Description of the task: Please give back, word for word, only the lines starting at the one containing "reply ← lift" and ending at the one containing "Ret None end" within the material below.
-- Input follows --
(** Any task but the one that stops the loop, the callback of a descriptor, and the deadlines. *)
Lemma exec_during e x i l ps rt s r : x <> TCloseAll -> exec srv e x (mkIo i l ps rt) = (s, r) -> ends r ->
  during l rt (fun token => is_Some (ps !! token) \/ is_attach x = true) s.
Proof.
  intros Hx He Hr. assert (keeps (during l rt (fun token => is_Some (ps !! token) \/ is_attach x = true)) (exec srv e x)) as Hk.
  { apply walk_exec. destruct x; try done. by right. }
  apply (keeps_to_end _ _ _ _ _ Hk) in He; [by destruct r|]. eapply during_any; [|apply during_start, calm_refl]. by left.
Qed.
Lemma notify_during e token events i l ps rt s r : notify srv e token events (mkIo i l ps rt) = (s, r) -> ends r ->
  during l rt (fun token => is_Some (ps !! token)) s.
Proof.
  intros He Hr. apply (keeps_to_end _ _ _ _ _ (walk_notify e token events)) in He; [by destruct r|]. apply during_start, calm_refl.
Qed.
Lemma exec_close_all e i l ps rt s r : exec srv e TCloseAll (mkIo i l ps rt) = (s, r) -> ends r ->
  peers s = ∅ /\ stopping_ (io_loop s) = true /\ closing (shared s) = closing rt /\ (closing rt = true -> jobs (shared s) = jobs rt) /\
  (exists more, tasks_ (io_loop s) = tasks_ l ++ more ++ [TNothing] /\ Forall is_pump more) /\ (Forall idle (timers_ l) -> Forall idle (timers_ (io_loop s))).
Proof.
  intros He Hr. cbn [exec] in He. unfold mbind at 1, M_bind at 1, get_state at 1 in He. unfold mbind at 1, M_bind at 1 in He. cbn [peers] in He.
  pose proof (close_all_peers (map_to_list ps).*1 (mkIo i l ps rt)) as Hp. cbn [peers] in Hp. destruct (close_all _ _) as [s1 [u|x| |]] eqn:Ec; try done; [|by injection He as <- <-..].
  apply (keeps_to_end (during l rt (fun _ => True)) _ _ _ _ (walk_close_all (srv := srv) _)) in Ec; [|eapply during_any; [|apply during_start, calm_refl]; done].
  destruct Ec as [[C1 (more & C2 & C3) C4] D2 D3 _]. injection He as <- <-. cbn [peers io_loop shared stopping_ tasks_ Stop Post modify mbind M_bind fst]. split_and!; try done.
  - apply map_empty. intros k. apply eq_None_not_Some. intros Hk. destruct (Hp k Hk) as [[p Hps] Hn]. apply Hn, list_elem_of_fmap. exists (k, p). split; [done|]. by apply elem_of_map_to_list.
  - exists more. by rewrite C2, app_assoc.
  - intros Hi. eapply Forall_impl; [exact C4|]. intros y [Hy|Hy]; [|done]. by eapply Forall_forall in Hi.
Qed.

Lemma calm_idle l l' : calm l l' -> Forall idle (timers_ l) -> Forall idle (timers_ l').
Proof. intros [_ _ H] Hi. eapply Forall_impl; [exact H|]. intros y [Hy|Hy]; [|done]. by eapply Forall_forall in Hi. Qed.

(** The state a callback of reactor [i] leaves. *)
Lemma turn_effect i k w r w' l ps : turn t i k w r w' -> ends r -> w_ios w !! i = Some (l, ps) -> Forall idle (timers_ l) ->
  exists l' ps', w_ios w' = <[i := (l', ps')]> (w_ios w) /\ w_batches w' = w_batches w /\ closing (w_rt w') = closing (w_rt w) /\
    (closing (w_rt w) = true -> jobs (w_rt w') = jobs (w_rt w)) /\ Forall idle (timers_ l') /\ effect l ps l' ps'.
Proof.
  intros H Hr Hi Hid. destruct H as [w e l0 ps0 x ts s r Hi0 Ht He|w e l0 ps0 token x ev s r Hi0 Hx He|w e l0 ps0 x ts s r Hi0 Ht He]; rewrite Hi in Hi0; injection Hi0 as <- <-;
    exists (io_loop s), (peers s); cbn [leave w_ios w_batches w_rt].
  - assert (x = TCloseAll \/ x <> TCloseAll) as [->|Hne] by (destruct x; by auto).
    + destruct (exec_close_all _ _ _ _ _ _ _ He Hr) as (H1 & H2 & H3 & H4 & (more & H5 & H6) & H7). split_and!; [done..|by apply H7|].
      eapply effect_closed; [exact Ht|rewrite H5; cbn [pop_task tasks_]; by rewrite Ht|done..].
    + destruct (exec_during _ _ _ _ _ _ _ _ Hne He Hr) as [HC H2 H3 H4]. split_and!; [done..|by apply (calm_idle _ _ HC)|]. destruct HC as [C1 (more & C2 & C3) C4].
      eapply (effect_ran _ _ _ _ [x] ts more); [done|set_solver|rewrite C2; cbn [pop_task tasks_]; by rewrite Ht|done..|]. intros tk Hk. destruct (H4 tk Hk) as [?|?]; [by left|right]. by constructor.
  - destruct (notify_during _ _ _ _ _ _ _ _ _ He Hr) as [HC H2 H3 H4]. split_and!; [done..|by apply (calm_idle _ _ HC)|]. destruct HC as [C1 (more & C2 & C3) C4].
    eapply (effect_ran _ _ _ _ [] (tasks_ l) more); [done|set_solver|done..|]. intros tk Hk. left. auto.
  - rewrite Ht in Hid. apply Forall_cons in Hid as [Hx Hid]. assert (x.2.2 <> TCloseAll /\ is_attach x.2.2 = false) as [Hne Ha] by (unfold idle in Hx; by destruct (x.2.2)).
    destruct (exec_during _ _ _ _ _ _ _ _ Hne He Hr) as [HC H2 H3 H4]. split_and!; [done..| |].
    { apply (calm_idle _ _ HC). cbn. by rewrite Ht. }
    destruct HC as [C1 (more & C2 & C3) C4]. eapply (effect_ran _ _ _ _ [] (tasks_ l) more); [done|set_solver|done..|]. intros tk Hk. destruct (H4 tk Hk) as [?|?]; [by left|congruence].
Qed.
End Turn.

(** * The invariant *)

Definition past (p : phase) : bool := match p with JoiningReactors _ | Done _ => true | _ => false end.
Definition busy (x : worker) : option (list Job) := match x with Busy batch => Some batch | _ => None end.
(* ===== verification/RpcServer.v ===== *)
(** [kvrpc::RpcServer] and [kvrpc::RpcClient] (include/kvrpc/rpc_server.h, rpc_client.h): the method
    table and its dispatcher on one side, a call and its completion on the other. *)
From S2P Require Import Prelude RpcProtocol.

Section Rpc.
Context {codec : EnvelopeCodec} {message : Type} {mcodec : MessageCodec message}.

(** ** Server *)

(** The callbacks are the application's: they act on its state [St]. *)
Section Server.
Context {St : Type}.

(** A registered method: [Args...], [Ret] ([None] for [void]) and the function. *)
Record method := mkMethod {
  m_args : list ctype;
  m_ret : option ctype;
  m_function : list (cval message) -> M St (cval message)
}.
Record rpc_server := mkRpcServer { limit_ : Z; methods_ : gmap bytes method }.

Definition Register (name : bytes) (m : method) : M rpc_server unit := fun s =>
  if (zlen name =? 0) || (limit_ s <? zlen name) then (s, Throw std_invalid_argument) else
  match methods_ s !! name with
  | Some _ => (s, Throw std_invalid_argument)
  | None => (mkRpcServer (limit_ s) (<[name := m]> (methods_ s)), Ret tt)
  end.

Fixpoint Decode (ts : list ctype) (vs : list Value) : outcome (list (cval message)) :=
  match ts, vs with
  | [], _ => Ret []
  | t :: ts, v :: vs => a ← FromValue t v ; rest ← Decode ts vs ; Ret (a :: rest)
  | _ :: _, [] => Undef
  end.

(** The closure [Register] stores: arguments, then the call, then the result. *)
Definition call (m : method) (args : list (cval message)) (result : Envelope) : M St Envelope :=
  r ← m_function m args ;
  match m_ret m with
  | None => mret result
  | Some _ => v ← lift (ToValue r) ; mret (set_result (Some v) result)
  end.
Definition invoke (m : method) (request result : Envelope) : M St Envelope :=
  if negb (zlen (e_arguments request) =? zlen (m_args m)) then throw BadArguments else
  match Decode (m_args m) (e_arguments request) with
  | Ret args => call m args result
  | Throw _ => throw BadArguments
  | Undef => lift Undef
  | Blocked => lift Blocked
  end.

Definition on_failure (result : Envelope) (e : exn) : M St Envelope :=
  match e with
  | BadArguments => mret (set_status_error 2 (str "Invalid method arguments") (set_result None result))
  | _ => mret (set_status_error 3 (str "Method execution failed") (set_result None result))
  end.

(** [consumed] is the size of the whole frame. *)
Definition Dispatch (srv : rpc_server) (b : bytes) : M St (bytes * Z) :=
  request ← lift (RpcDecode b) ;
  id ← lift (RpcId b) ;
  if negb (e_type request =? REQUEST) then throw std_runtime_error else
  let result := mkEnvelope RESPONSE [] [] None 0 [] in
  result ← match methods_ srv !! e_method request with
           | None => mret (set_status_error 1 (str "Method not found") result)
           | Some m => try_catch (invoke m request result) (on_failure result)
           end ;
  reply ← lift (RpcEncode id result (limit_ srv)) ;
  mret (reply, zlen b).
End Server.

(** ** Client *)

Record rpc_client := mkRpcClient { max_frame_bytes : Z; next_ : Z }.

Fixpoint to_values (args : list (cval message)) : outcome (list Value) :=
  match args with
  | [] => Ret []
  | a :: args => v ← ToValue a ; vs ← to_values args ; Ret (v :: vs)
  end.

Definition fetch_add : M rpc_client Z := fun c =>
  (mkRpcClient (max_frame_bytes c) (u64 (next_ c + 1)), Ret (next_ c)).

(** [Call] up to the submission: the identifier and the bytes given to the transport. *)
Definition Call (name : bytes) (args : list (cval message)) : M rpc_client (Z * bytes) :=
  vs ← lift (to_values args) ;
  id ← fetch_add ;
  c ← get_state ;
  b ← lift (RpcEncode id (mkEnvelope REQUEST name vs None 0 []) (max_frame_bytes c)) ;
  mret (id, b).

(** The value a successful response holds. *)
Definition response_value (ret : option ctype) (b : bytes) : outcome (option (cval message)) :=
  response ← RpcDecode b ;
  if negb (e_type response =? RESPONSE) || (4 <? e_status response) then Throw (KvError protocol) else
  if negb (e_status response =? 0) then Throw (RemoteError (e_status response) (e_error response)) else
  match ret with
  | None => match e_result response with Some _ => Throw (KvError protocol) | None => Ret None end
  | Some t => v ← FromValue t (default None (e_result response)) ; Ret (Some v)
  end.

(** The completion given to the transport: what the promise holds, and whether the response was
    acceptable to the application protocol. *)
Definition complete (ret : option ctype) (b : bytes) (error : option exn) : outcome (option (cval message)) * bool :=
  match error with
  | Some e => (Throw e, true)
  | None =>
      match response_value ret b with
      | Ret v => (Ret v, true)
      | Throw (KvError code) => (Throw (KvError code), bool_decide (code <> protocol))
      | Throw (RemoteError st msg) => (Throw (RemoteError st msg), true)
      | r => (r, false)
      end
  end.
End Rpc.
Arguments method : clear implicits.
Arguments rpc_server : clear implicits.
Lemma respond_answer srv (request : Envelope) st : server_ok srv -> callbacks_return srv -> Forall value_ok (e_arguments request) ->
  exists st' r, respond_to srv request st = (st', Ret (response_of r)) /\ (exists ret, outcome_ok ret r) /\ answer srv request st st' r.
Proof.
  intros Hsrv Hc Hv. unfold respond_to, answer. destruct (methods_ srv !! e_method request) as [m|] eqn:Em.
  2:{ exists st, (Throw (RemoteError 1 (str "Method not found"))). split; [done|]. split; [|done]. exists None. split; [lia|by apply ascii_check]. }
  assert ((forall args, ~ Forall3 reads (m_args m) (e_arguments request) args) -> invoke m request response0 st = (st, Throw BadArguments) ->
    exists st' r, try_catch (invoke m request response0) (on_failure response0) st = (st', Ret (response_of r)) /\ (exists ret, outcome_ok ret r) /\
      ~ (exists args, Forall3 reads (m_args m) (e_arguments request) args) /\ st' = st /\ r = Throw (RemoteError 2 (str "Invalid method arguments"))) as Hbad.
  { intros Hno E. exists st, (Throw (RemoteError 2 (str "Invalid method arguments"))). unfold try_catch. rewrite E. split; [done|].
    split; [exists None; split; [lia|by apply ascii_check]|]. split; [|done]. intros [args Ha]. by apply (Hno args). }
  unfold invoke in *. destruct (Z.eqb_spec (zlen (e_arguments request)) (zlen (m_args m))) as [Hl|Hl]; cbn [negb] in *.
  2:{ destruct Hbad as (st' & r & E & Ho & Ha); [|done|exists st', r; by auto]. intros args Ha. apply Hl. unfold zlen. by rewrite (Forall3_lengths _ _ _ _ Ha). }
  pose proof (Decode_reads (m_args m) (e_arguments request) Hv ltac:(unfold zlen in Hl; lia)) as Hd. destruct (Decode _ _) as [args|e| |]; [| |done..].
  - destruct (Hc _ _ Em args st) as [Hu Hb]. destruct (call_response m args st (Hsrv _ _ Em) Hu Hb) as (r & E & Ho & Hr).
    eexists _, r. split; [exact E|]. split; [done|]. left. exists args. split; [done|]. destruct (m_function m args st) as [s [x|e| |]]; cbn [fst snd] in *; done.
  - destruct Hbad as (st' & r & E & Ho & Ha); [done..|]. exists st', r. by auto.
Qed.
(* ===== verification/LruCache.v ===== *)
(** [kvcache::LRUCache] (KVCache/include/lru_cache.h): the list of entries, the hash index of
    list iterators into it, and the accounting.  List nodes have addresses and the index stores
    addresses, so a dangling iterator is representable ([Undef]); the invariant rules it out.
    [Spec] is the index-free contract, a list of entries in recency order, and every operation
    is proved to implement it. *)
From S2P Require Import Prelude.

(** [Cost]: [size()] of a string, [sizeof(T)] of anything else. *)
Class Cost (T : Type) := { cost : T -> Z; cost_nonneg x : 0 <= cost x }.
#[export] Instance Cost_string : Cost bytes := {| cost := zlen; cost_nonneg := zlen_nonneg |}.
Definition Cost_sizeof (T : Type) (n : Z) (Hn : 0 <= n) : Cost T := {| cost := fun _ => n; cost_nonneg _ := Hn |}.

(** [sizeof(Entry)], fixed by the ABI. *)
Class Layout := { sizeof_Entry : Z; sizeof_Entry_nonneg : 0 <= sizeof_Entry }.
#[export] Hint Resolve cost_nonneg sizeof_Entry_nonneg : kv.

(** Two strings of 32 bytes and two 64-bit integers (libstdc++, x86-64). *)
Definition Layout_x86_64 : Layout := {| sizeof_Entry := 80; sizeof_Entry_nonneg := ltac:(lia) |}.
-- Input concluded --
Solution below:
  reply ← lift (RpcEncode id result (limit_ srv)) ;
  mret (reply, zlen b).
End Server.

(** ** Client *)

Record rpc_client := mkRpcClient { max_frame_bytes : Z; next_ : Z }.

Fixpoint to_values (args : list (cval message)) : outcome (list Value) :=
  match args with
  | [] => Ret []
  | a :: args => v ← ToValue a ; vs ← to_values args ; Ret (v :: vs)
  end.

Definition fetch_add : M rpc_client Z := fun c =>
  (mkRpcClient (max_frame_bytes c) (u64 (next_ c + 1)), Ret (next_ c)).

(** [Call] up to the submission: the identifier and the bytes given to the transport. *)
Definition Call (name : bytes) (args : list (cval message)) : M rpc_client (Z * bytes) :=
  vs ← lift (to_values args) ;
  id ← fetch_add ;
  c ← get_state ;
  b ← lift (RpcEncode id (mkEnvelope REQUEST name vs None 0 []) (max_frame_bytes c)) ;
  mret (id, b).

(** The value a successful response holds. *)
Definition response_value (ret : option ctype) (b : bytes) : outcome (option (cval message)) :=
  response ← RpcDecode b ;
  if negb (e_type response =? RESPONSE) || (4 <? e_status response) then Throw (KvError protocol) else
  if negb (e_status response =? 0) then Throw (RemoteError (e_status response) (e_error response)) else
  match ret with
  | None => match e_result response with Some _ => Throw (KvError protocol) | None => Ret None end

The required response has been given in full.